**INPUT RECORDS**
·····

(** ** State entries *)

Definition _EnterGround (sm : SM) : SM := sm <| _state := Ground |> <| _cachedSequence := None |>.
Definition _EnterEscape (sm : SM) : SM := _ActionClear (sm <| _state := Escape |>).
Definition _EnterEscapeIntermediate (sm : SM) : SM := sm <| _state := EscapeIntermediate |>.
Definition _EnterCsiEntry (sm : SM) : SM := _ActionClear (sm <| _state := CsiEntry |>).
Definition _EnterCsiParam (sm : SM) : SM := sm <| _state := CsiParam |>.
Definition _EnterCsiSubParam (sm : SM) : SM := sm <| _state := CsiSubParam |>.
Definition _EnterCsiIgnore (sm : SM) : SM := sm <| _state := CsiIgnore |>.
Definition _EnterCsiIntermediate (sm : SM) : SM := sm <| _state := CsiIntermediate |>.
Definition _EnterOscParam (sm : SM) : SM := sm <| _state := OscParam |>.
Definition _EnterOscString (sm : SM) : SM := sm <| _state := OscString |>.
Definition _EnterOscTermination (sm : SM) : SM := sm <| _state := OscTermination |>.
Definition _EnterSs3Entry (sm : SM) : SM := _ActionClear (sm <| _state := Ss3Entry |>).
Definition _EnterSs3Param (sm : SM) : SM := sm <| _state := Ss3Param |>.
Definition _EnterVt52Param (sm : SM) : SM := sm <| _state := Vt52Param |>.
Definition _EnterDcsEntry (sm : SM) : SM := _ActionClear (sm <| _state := DcsEntry |>).
Definition _EnterDcsParam (sm : SM) : SM := sm <| _state := DcsParam |>.
Definition _EnterDcsIgnore (sm : SM) : SM :=
  sm <| _state := DcsIgnore |> <| _cachedSequence := None |>.
Definition _EnterDcsIntermediate (sm : SM) : SM := sm <| _state := DcsIntermediate |>.
Definition _EnterDcsPassThrough (sm : SM) : SM :=
  sm <| _state := DcsPassThrough |> <| _cachedSequence := None |>.
Definition _EnterSosPmApcString (sm : SM) : SM :=
  sm <| _state := SosPmApcString |> <| _cachedSequence := None |>.

(** The handler the engine returns is stored unless the call threw. *)
Definition _ActionDcsDispatch (wch : Z) (sm : SM) : SM :=
  let '(sm1, r) :=
    engine_call (ActionDcsDispatch (Finalize wch (_identifier sm))
                   (VTParameters_plain (_parameters sm))) sm in
  let sm2 := match r with Some h => sm1 <| _dcsStringHandler := h |> | None => sm1 end in
  match _dcsStringHandler sm2 with
  | Some _ => _EnterDcsPassThrough sm2
  | None => _EnterDcsIgnore sm2
  end.

(** [ResetState] *)
Definition ResetState (sm : SM) : SM := _EnterGround sm.

(** ** Event handlers

    [runCallback cb] is the effect of calling the function [cb] that an
    engine registered with [OnCsiComplete]. *)

Section Events.
Variable runCallback : CB -> SM -> SM.

Definition _ExecuteCsiCompleteCallback (sm : SM) : SM :=
  match _onCsiCompleteCallback sm with
  | Some callback =>
      let sm' := runCallback callback (sm <| _onCsiCompleteCallback := None |>) in
      sm' <| _currentString := _currentString sm |>
          <| _runOffset := _runOffset sm |>
          <| _runSize := _runSize sm |>
  | None => sm
  end.

Definition _EventGround (wch : Z) : SM -> SM :=
  if _isC0Code wch || _isDelete wch then _ActionExecute wch else _ActionPrint wch.

Definition _EventEscape (wch : Z) (sm : SM) : SM :=
  if _isC0Code wch then
    if _isEngineForInput sm
    then (_ActionExecuteFromEscape wch ;> _EnterGround) sm
    else _ActionExecute wch sm
  else if _isDelete wch then _ActionIgnore sm
  else if _isIntermediate wch then
    if _isEngineForInput sm
    then (_ActionEscDispatch wch ;> _EnterGround) sm
    else (_ActionCollect wch ;> _EnterEscapeIntermediate) sm
  else if _parserMode_Ansi sm then
    if _isCsiIndicator wch then _EnterCsiEntry sm
    else if _isOscIndicator wch then _EnterOscParam sm
    else if _isSs3Indicator wch && _isEngineForInput sm then _EnterSs3Entry sm
    else if _isDcsIndicator wch then _EnterDcsEntry sm
    else if _isSosIndicator wch || _isPmIndicator wch || _isApcIndicator wch
    then _EnterSosPmApcString sm
    else (_ActionEscDispatch wch ;> _EnterGround) sm
  else if _isVt52CursorAddress wch then _EnterVt52Param sm
  else (_ActionVt52EscDispatch wch ;> _EnterGround) sm.

Definition _EventEscapeIntermediate (wch : Z) (sm : SM) : SM :=
  if _isC0Code wch then _ActionExecute wch sm
  else if _isIntermediate wch then _ActionCollect wch sm
  else if _isDelete wch then _ActionIgnore sm
  else if _parserMode_Ansi sm then (_ActionEscDispatch wch ;> _EnterGround) sm
  else if _isVt52CursorAddress wch then _EnterVt52Param sm
  else (_ActionVt52EscDispatch wch ;> _EnterGround) sm.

·····

Each record above should be returned exactly as it appears.

(** ** State entries *)

Definition _EnterGround (sm : SM) : SM := sm <| _state := Ground |> <| _cachedSequence := None |>.
Definition _EnterEscape (sm : SM) : SM := _ActionClear (sm <| _state := Escape |>).
Definition _EnterEscapeIntermediate (sm : SM) : SM := sm <| _state := EscapeIntermediate |>.
Definition _EnterCsiEntry (sm : SM) : SM := _ActionClear (sm <| _state := CsiEntry |>).
Definition _EnterCsiParam (sm : SM) : SM := sm <| _state := CsiParam |>.
Definition _EnterCsiSubParam (sm : SM) : SM := sm <| _state := CsiSubParam |>.
Definition _EnterCsiIgnore (sm : SM) : SM := sm <| _state := CsiIgnore |>.
Definition _EnterCsiIntermediate (sm : SM) : SM := sm <| _state := CsiIntermediate |>.
Definition _EnterOscParam (sm : SM) : SM := sm <| _state := OscParam |>.
Definition _EnterOscString (sm : SM) : SM := sm <| _state := OscString |>.
Definition _EnterOscTermination (sm : SM) : SM := sm <| _state := OscTermination |>.
Definition _EnterSs3Entry (sm : SM) : SM := _ActionClear (sm <| _state := Ss3Entry |>).
Definition _EnterSs3Param (sm : SM) : SM := sm <| _state := Ss3Param |>.
Definition _EnterVt52Param (sm : SM) : SM := sm <| _state := Vt52Param |>.
Definition _EnterDcsEntry (sm : SM) : SM := _ActionClear (sm <| _state := DcsEntry |>).
Definition _EnterDcsParam (sm : SM) : SM := sm <| _state := DcsParam |>.
Definition _EnterDcsIgnore (sm : SM) : SM :=
  sm <| _state := DcsIgnore |> <| _cachedSequence := None |>.
Definition _EnterDcsIntermediate (sm : SM) : SM := sm <| _state := DcsIntermediate |>.
Definition _EnterDcsPassThrough (sm : SM) : SM :=
  sm <| _state := DcsPassThrough |> <| _cachedSequence := None |>.
Definition _EnterSosPmApcString (sm : SM) : SM :=
  sm <| _state := SosPmApcString |> <| _cachedSequence := None |>.

(** The handler the engine returns is stored unless the call threw. *)
Definition _ActionDcsDispatch (wch : Z) (sm : SM) : SM :=
  let '(sm1, r) :=
    engine_call (ActionDcsDispatch (Finalize wch (_identifier sm))
                   (VTParameters_plain (_parameters sm))) sm in
  let sm2 := match r with Some h => sm1 <| _dcsStringHandler := h |> | None => sm1 end in
  match _dcsStringHandler sm2 with
  | Some _ => _EnterDcsPassThrough sm2
  | None => _EnterDcsIgnore sm2
  end.

(** [ResetState] *)
Definition ResetState (sm : SM) : SM := _EnterGround sm.

(** ** Event handlers

    [runCallback cb] is the effect of calling the function [cb] that an
    engine registered with [OnCsiComplete]. *)

Section Events.
Variable runCallback : CB -> SM -> SM.

Definition _ExecuteCsiCompleteCallback (sm : SM) : SM :=
  match _onCsiCompleteCallback sm with
  | Some callback =>
      let sm' := runCallback callback (sm <| _onCsiCompleteCallback := None |>) in
      sm' <| _currentString := _currentString sm |>
          <| _runOffset := _runOffset sm |>
          <| _runSize := _runSize sm |>
  | None => sm
  end.

Definition _EventGround (wch : Z) : SM -> SM :=
  if _isC0Code wch || _isDelete wch then _ActionExecute wch else _ActionPrint wch.

Definition _EventEscape (wch : Z) (sm : SM) : SM :=
  if _isC0Code wch then
    if _isEngineForInput sm
    then (_ActionExecuteFromEscape wch ;> _EnterGround) sm
    else _ActionExecute wch sm
  else if _isDelete wch then _ActionIgnore sm
  else if _isIntermediate wch then
    if _isEngineForInput sm
    then (_ActionEscDispatch wch ;> _EnterGround) sm
    else (_ActionCollect wch ;> _EnterEscapeIntermediate) sm
  else if _parserMode_Ansi sm then
    if _isCsiIndicator wch then _EnterCsiEntry sm
    else if _isOscIndicator wch then _EnterOscParam sm
    else if _isSs3Indicator wch && _isEngineForInput sm then _EnterSs3Entry sm
    else if _isDcsIndicator wch then _EnterDcsEntry sm
    else if _isSosIndicator wch || _isPmIndicator wch || _isApcIndicator wch
    then _EnterSosPmApcString sm
    else (_ActionEscDispatch wch ;> _EnterGround) sm
  else if _isVt52CursorAddress wch then _EnterVt52Param sm
  else (_ActionVt52EscDispatch wch ;> _EnterGround) sm.

Definition _EventEscapeIntermediate (wch : Z) (sm : SM) : SM :=
  if _isC0Code wch then _ActionExecute wch sm
  else if _isIntermediate wch then _ActionCollect wch sm
  else if _isDelete wch then _ActionIgnore sm
  else if _parserMode_Ansi sm then (_ActionEscDispatch wch ;> _EnterGround) sm
  else if _isVt52CursorAddress wch then _EnterVt52Param sm
  else (_ActionVt52EscDispatch wch ;> _EnterGround) sm.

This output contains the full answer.